Lemma remove_setup_blobs (o : nat) (blobs : list nat) :
  triple c Safe (set_up None (Some (o, blobs))) (for_each (setup_blobs blobs) (fun b => checked_unlink o b.1.2 b.2)) Safe (fun _ => set_up None (Some (o, []))).
Proof.
  unfold setup_blobs. induction blobs as [|b blobs IH] using rev_ind; [by apply triple_done|]. rewrite imap_app. cbn [imap]. rewrite reverse_app. cbn [app reverse rev_append for_each].
  rewrite Nat.add_0_r. eapply triple_bind; [apply remove_setup_blob|]. intros []. apply IH.
Qed.

Lemma remove_setup_originals (o : nat) :
  triple c Safe (set_up None (Some (o, []))) (checked_rmdir i ORIGINALS_DIR_NAME o) Safe (fun _ => set_up None None).
Proof.
  eapply (triple_checked_rmdir _ _ _ _ (set_up None None)); try (intros fs; apply set_up_safe); [intros fs; apply set_up_sync| |].
  - intros fs [_ (He & _ & [_ Hd] & Heo & _)] _. split; [rewrite He; apply setup_map_originals|]. split; [by eapply dir_all_dir|by rewrite Heo].
  - intros fs H _ _. eapply set_up_self; [exact H| |done|by right]. destruct H as [_ [He _]]. rewrite He. apply setup_delete.
Qed.

Lemma remove_setup (stage : option nat) (rest : Rest) :
  triple c Safe (set_up stage rest) (remove_setup_fence i (setup_inventory_of stage rest)) Safe (fun _ => clean is_old).
Proof.
  unfold remove_setup_fence, setup_inventory_of. cbn [si_stage si_originals si_blobs]. eapply (triple_bind _ _ _ _ _ _ (fun _ => set_up None rest)).
  { destruct stage as [s|]; [apply remove_stage|by apply triple_done]. }
  intros []. eapply (triple_bind _ _ _ _ _ _ (fun _ => set_up None None)).
  { destruct rest as [[o blobs]|]; cbn [fmap option_fmap option_map fst]; [|by apply triple_done]. eapply triple_bind; [apply remove_setup_blobs|]. intros []. apply remove_setup_originals. }
  intros []. eapply triple_bind; [eapply (triple_checked_rmdir _ _ _ _ rootless); [intros fs; apply set_up_safe|apply rootless_safe|apply rootless_sync| |]|].
  - intros fs [(_ & _ & He & [_ Hd]) [Hi _]] _. split; [rewrite He; apply lookup_singleton_eq|]. split; [by eapply dir_all_dir|done].
  - intros fs [(Hf & Ho & He & _) _] _ _. apply old_drop; [done|done|]. rewrite He. apply delete_singleton_eq.
  - intros []. apply triple_sync_dir; [intros fs; apply clean_safe; by left|intros fs; apply clean_safe; by left|]. intros fs. apply clean_sync.
Qed.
※
**Exercise:**
Quote all of the entries verbatim.

**Written reply:**
Lemma remove_setup_blobs (o : nat) (blobs : list nat) :
  triple c Safe (set_up None (Some (o, blobs))) (for_each (setup_blobs blobs) (fun b => checked_unlink o b.1.2 b.2)) Safe (fun _ => set_up None (Some (o, []))).
Proof.
  unfold setup_blobs. induction blobs as [|b blobs IH] using rev_ind; [by apply triple_done|]. rewrite imap_app. cbn [imap]. rewrite reverse_app. cbn [app reverse rev_append for_each].
  rewrite Nat.add_0_r. eapply triple_bind; [apply remove_setup_blob|]. intros []. apply IH.
Qed.

Lemma remove_setup_originals (o : nat) :
  triple c Safe (set_up None (Some (o, []))) (checked_rmdir i ORIGINALS_DIR_NAME o) Safe (fun _ => set_up None None).
Proof.
  eapply (triple_checked_rmdir _ _ _ _ (set_up None None)); try (intros fs; apply set_up_safe); [intros fs; apply set_up_sync| |].
  - intros fs [_ (He & _ & [_ Hd] & Heo & _)] _. split; [rewrite He; apply setup_map_originals|]. split; [by eapply dir_all_dir|by rewrite Heo].
  - intros fs H _ _. eapply set_up_self; [exact H| |done|by right]. destruct H as [_ [He _]]. rewrite He. apply setup_delete.
Qed.

Lemma remove_setup (stage : option nat) (rest : Rest) :
  triple c Safe (set_up stage rest) (remove_setup_fence i (setup_inventory_of stage rest)) Safe (fun _ => clean is_old).
Proof.
  unfold remove_setup_fence, setup_inventory_of. cbn [si_stage si_originals si_blobs]. eapply (triple_bind _ _ _ _ _ _ (fun _ => set_up None rest)).
  { destruct stage as [s|]; [apply remove_stage|by apply triple_done]. }
  intros []. eapply (triple_bind _ _ _ _ _ _ (fun _ => set_up None None)).
  { destruct rest as [[o blobs]|]; cbn [fmap option_fmap option_map fst]; [|by apply triple_done]. eapply triple_bind; [apply remove_setup_blobs|]. intros []. apply remove_setup_originals. }
  intros []. eapply triple_bind; [eapply (triple_checked_rmdir _ _ _ _ rootless); [intros fs; apply set_up_safe|apply rootless_safe|apply rootless_sync| |]|].
  - intros fs [(_ & _ & He & [_ Hd]) [Hi _]] _. split; [rewrite He; apply lookup_singleton_eq|]. split; [by eapply dir_all_dir|done].
  - intros fs [(Hf & Ho & He & _) _] _ _. apply old_drop; [done|done|]. rewrite He. apply delete_singleton_eq.
  - intros []. apply triple_sync_dir; [intros fs; apply clean_safe; by left|intros fs; apply clean_safe; by left|]. intros fs. apply clean_sync.
Qed.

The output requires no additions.